═════ Source data

Lemma substitute_after_passes nested dblu_nested j : ∀ fuel d item item',
  after_passes nested j d item = Some item' →
  substitute nested dblu_nested (j + fuel) d item
  = substitute nested dblu_nested fuel d item'.
Proof.
  induction j as [|j IH]; intros fuel d item item'; [by intros [= ->]|].
  cbn [after_passes].
  destruct (PyStr.contains "{" item) eqn:Hc; [|done].
  destruct (nested d (inner_key item)) as [[]| | |] eqn:Hn; try done.
  destruct (String.eqb _ item) eqn:He; [done|]. intros Hj.
  rewrite Nat.add_succ_l, (substitute_pass _ _ _ _ _ _ Hc Hn).
  - by apply IH.
  - by apply String.eqb_neq.
Qed.

Lemma substitute_no_brace nested dblu_nested fuel : ∀ d item r,
  substitute nested dblu_nested fuel d item = Ret r →
  PyStr.contains "{" r = false.
Proof.
  induction fuel as [|fuel IH]; intros d item r; cbn [substitute];
    destruct (PyStr.contains "{" item) eqn:Hc; cbn [negb]; try done;
    try (by intros [= <-]).
  destruct (nested d (inner_key item)) as [[]| | |]; try done.
  rewrite bind_ret. destruct (String.eqb _ item); [|apply IH].
  destruct (dblu_nested (inner_key item)) as [[]| | |]; try done.
  rewrite bind_ret. destruct (String.eqb _ item); [done | apply IH].
Qed.

(* a string returned by [lookup] has no "{" left *)
Lemma lookup_no_brace n ARMPLATDB self key plat noneAllowed r :
  lookup n ARMPLATDB self key plat noneAllowed = Ret (VStr r) →
  PyStr.contains "{" r = false.
Proof.
  destruct n as [|n]; [done|]. rewrite lookup_walked.
  destruct (walked n ARMPLATDB self key plat) as [[item d]| | |]; try done.
  rewrite bind_ret.
  destruct (postprocess _ _ _ _ _ _ _) as [v| | |] eqn:Hp; try done.
  rewrite bind_ret. intros H. apply finish_ret in H as <-.
  destruct item; try done. revert Hp. unfold postprocess.
  destruct (String.eqb _ s); [done|].
  destruct (String.eqb "null" s); [done|].
  destruct (String.eqb "true" s); [done|].
  destruct (subPlat plat s) as [s'| | |]; try done. rewrite bind_ret.
  destruct (negb _); [done|].
  destruct (substitute _ _ _ _ _) as [r'| | |] eqn:Hsub; try done.
  rewrite bind_ret. intros [= <-]. by apply substitute_no_brace in Hsub.
Qed.

Lemma loop_entry_walked n ARMPLATDB self key plat s' d :
  loop_entry n ARMPLATDB self key plat = Some (s', d) →
  ∃ s, walked n ARMPLATDB self key plat = Ret (VStr s, d)
       ∧ subPlat plat s = Ret s'
       ∧ PyStr.count "{" s' = PyStr.count "}" s'.
Proof.
  unfold loop_entry.
  destruct (walked n ARMPLATDB self key plat) as [[[] d']| | |]; try done.
  destruct (String.eqb _ s); [done|].
  destruct (String.eqb "null" s); [done|].
  destruct (String.eqb "true" s); [done|].
  destruct (subPlat plat s) as [s''| | |] eqn:Hs; try done.
  destruct (Nat.eqb_spec (PyStr.count "{" s'') (PyStr.count "}" s''));
    [|done].
  intros [= -> ->]. by exists s.
Qed.

Lemma lookup_at_least m n ARMPLATDB self key plat noneAllowed v :
  lookup m ARMPLATDB self key plat noneAllowed = Ret v →
  (m ≤ n)%nat →
  lookup n ARMPLATDB self key plat noneAllowed = Ret v.
Proof.
  intros Hm Hle. rewrite <- Hm. symmetry.
  apply refines_done; [by apply lookup_mono | by rewrite Hm].
Qed.

(** ** Structural references *)

Lemma is_xref_exact X :
  PyStr.contains "{" X = false →
  PyStr.contains "}" X = false →
  is_xref (String "#" (String "{" (X +:+ "}"))) = true
  ∧ inner_key (String "#" (String "{" (X +:+ "}"))) = X.
Proof.
  intros Ho Hc. split.
  - unfold is_xref. cbn [PyStr.startswith PyStr.count].
    rewrite !PyStrFacts.count_app. cbn [PyStr.count].
    apply PyStrFacts.contains_count in Ho, Hc. rewrite Ho, Hc. reflexivity.
  - exact (token_inner_key "#" X "" eq_refl eq_refl Hc).
Qed.

Lemma postprocess_other plat nested dblu_nested fuel key d v :
  (∀ s, v ≠ VStr s) →
  postprocess plat nested dblu_nested fuel key d v = Ret v.
Proof. intros H. destruct v; try done. by destruct (H s). Qed.

Lemma finish_some noneAllowed v : v ≠ VNone → finish noneAllowed v = Ret v.
Proof. intros H. by destruct v. Qed.

(** ** Inheritance along a path of nodes *)

Lemma run_loop_enters nested ks : ∀ lookupLvl d item chain ms,
  enters lookupLvl ks = Some ms →
  (∀ k, d !! k = nearest k chain) →
  (∀ k v, lookupLvl !! k = Some v → d !! k = Some v) →
  ∃ lookupLvl' d' item',
    run_loop nested ks (Running lookupLvl d item)
      = Ret (Running lookupLvl' d' item')
    ∧ (∀ k, d' !! k = nearest k (rev ms ++ chain))
    ∧ (∀ k v, lookupLvl' !! k = Some v → d' !! k = Some v).
Proof.
  induction ks as [|k0 ks IH]; intros lookupLvl d item chain ms.
  - intros [= <-] Hd Hl. by exists lookupLvl, d, item.
  - cbn [enters].
    destruct (lookupLvl !! k0) as [[| | | |m| |]|] eqn:Hk0; try done.
    destruct (enters m ks) as [ms'|] eqn:Hms; [|done].
    intros [= <-] Hd Hl.
    destruct (IH m (assimilate d m) (VDict m) (m :: chain) ms' Hms)
      as (lookupLvl' & d' & item' & Hrun & Hd' & Hl').
    + intros k. rewrite lookup_assimilate. cbn [nearest].
      destruct (m !! k); [done | apply Hd].
    + intros k v Hv. by rewrite lookup_assimilate, Hv.
    + exists lookupLvl', d', item'. split; [|split; [|exact Hl']].
      * cbn [run_loop loop_step]. unfold resolve. rewrite Hk0.
        cbn [is_none cross_reference]. by rewrite bind_ret.
      * intros k. rewrite Hd'. cbn [rev]. by rewrite <- app_assoc.
Qed.

Lemma plain_spec s :
  plain s = true →
  PyStr.contains "{" s = false ∧ PyStr.contains "}" s = false
  ∧ PyStr.contains "@" s = false
  ∧ String.eqb "null" s = false ∧ String.eqb "true" s = false.
Proof.
  unfold plain. rewrite !andb_true_iff, !negb_true_iff. tauto.
Qed.

Lemma inert_cross_reference nested d v :
  inert v = true → cross_reference nested d v = Ret v.
Proof.
  destruct v; try done. intros H. apply plain_spec in H as (_ & Hc & _).
  cbn [cross_reference]. unfold is_xref.
  apply PyStrFacts.contains_count in Hc. rewrite Hc.
  by rewrite andb_false_r.
Qed.

Lemma inert_postprocess plat nested dblu_nested fuel key d v :
  inert v = true →
  postprocess plat nested dblu_nested fuel key d v = Ret v.
Proof.
  destruct v; try done. intros H.
  apply plain_spec in H as (Ho & Hc & Ha & Hn & Ht).
  rewrite postprocess_plain; [|by apply PyStrFacts.eqb_brace_absent|done..].
  unfold subPlat. rewrite Ha, bind_ret.
  apply PyStrFacts.contains_count in Hc. rewrite Hc.
  pose proof Ho as Ho'. apply PyStrFacts.contains_count in Ho'. rewrite Ho'.
  cbn [Nat.eqb negb]. by rewrite substitute_done.
Qed.

(* the last segment of a path of nodes resolves to the nearest definition *)
Lemma lookup_nearest n ARMPLATDB self key plat noneAllowed ks k ms v :
  segments plat key = Ret (ks ++ [k]) →
  enters self ks = Some ms →
  nearest k (rev ms ++ [self]) = Some v →
  inert v = true →
  lookup (S n) ARMPLATDB self key plat noneAllowed = Ret v.
Proof.
  intros Hseg Hent Hnear Hv.
  destruct (run_loop_enters (nested_lookup n ARMPLATDB plat) ks
              (assimilate ∅ self) (assimilate ∅ self) VNone [self] ms)
    as (lookupLvl & d & item & Hrun & Hd & Hl).
  - by rewrite assimilate_empty.
  - intros k'. rewrite assimilate_empty. cbn [nearest].
    by destruct (self !! k').
  - done.
  - assert (Hres : resolve lookupLvl d k = v).
    { unfold resolve. destruct (lookupLvl !! k) as [v'|] eqn:Hk.
      - apply Hl in Hk. rewrite Hd, Hnear in Hk. congruence.
      - by rewrite Hd, Hnear. }
    rewrite lookup_walked. unfold walked.
    rewrite Hseg, bind_ret, walk_run_loop, run_loop_app, Hrun, bind_ret.
    cbn [run_loop loop_step]. rewrite Hres.
    replace (is_none v) with false by (by destruct v).
    rewrite inert_cross_reference, !bind_ret by done.
    assert (Hfin : ∀ d', (item' ← postprocess plat
        (nested_lookup n ARMPLATDB plat) (root_lookup n ARMPLATDB plat)
        n key d' v; finish noneAllowed item') = Ret v).
    { intros d'. rewrite inert_postprocess, bind_ret by done.
      apply finish_some. by destruct v. }
    destruct v; apply Hfin.
Qed.

(** ** The loop on a template given piece by piece *)

Lemma brace_free_spec s :
  brace_free s = true ↔
  PyStr.contains "{" s = false ∧ PyStr.contains "}" s = false.
Proof. unfold brace_free. rewrite andb_true_iff, !negb_true_iff. tauto. Qed.

Lemma brace_free_app s t :
  brace_free s = true → brace_free t = true → brace_free (s +:+ t) = true.
Proof.
  rewrite !brace_free_spec, !PyStrFacts.contains_app.
  intros [-> ->] [-> ->]. done.
Qed.

Lemma replace_app_absent c old' new pre rest :
  PyStr.contains c pre = false →
  PyStr.replace (pre +:+ rest) (String c old') new
  = pre +:+ PyStr.replace rest (String c old') new.
Proof.
  intros Hpre. unfold PyStr.replace. induction pre as [|a pre IH]; [done|].
  simpl in Hpre. apply orb_false_elim in Hpre as [Hac Hpre].
  rewrite !PyStrFacts.append_cons. cbn [PyStr.replace_from].
  rewrite (PyStrFacts.prefix_head_ne _ _ _ _ Hac). f_equal. by apply IH.
Qed.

══════════

→ **Task requirements**: Filter the entries down to the lines containing "Running". Copy each of those lines.

→ **Written solution**:
    run_loop nested ks (Running lookupLvl d item)
      = Ret (Running lookupLvl' d' item')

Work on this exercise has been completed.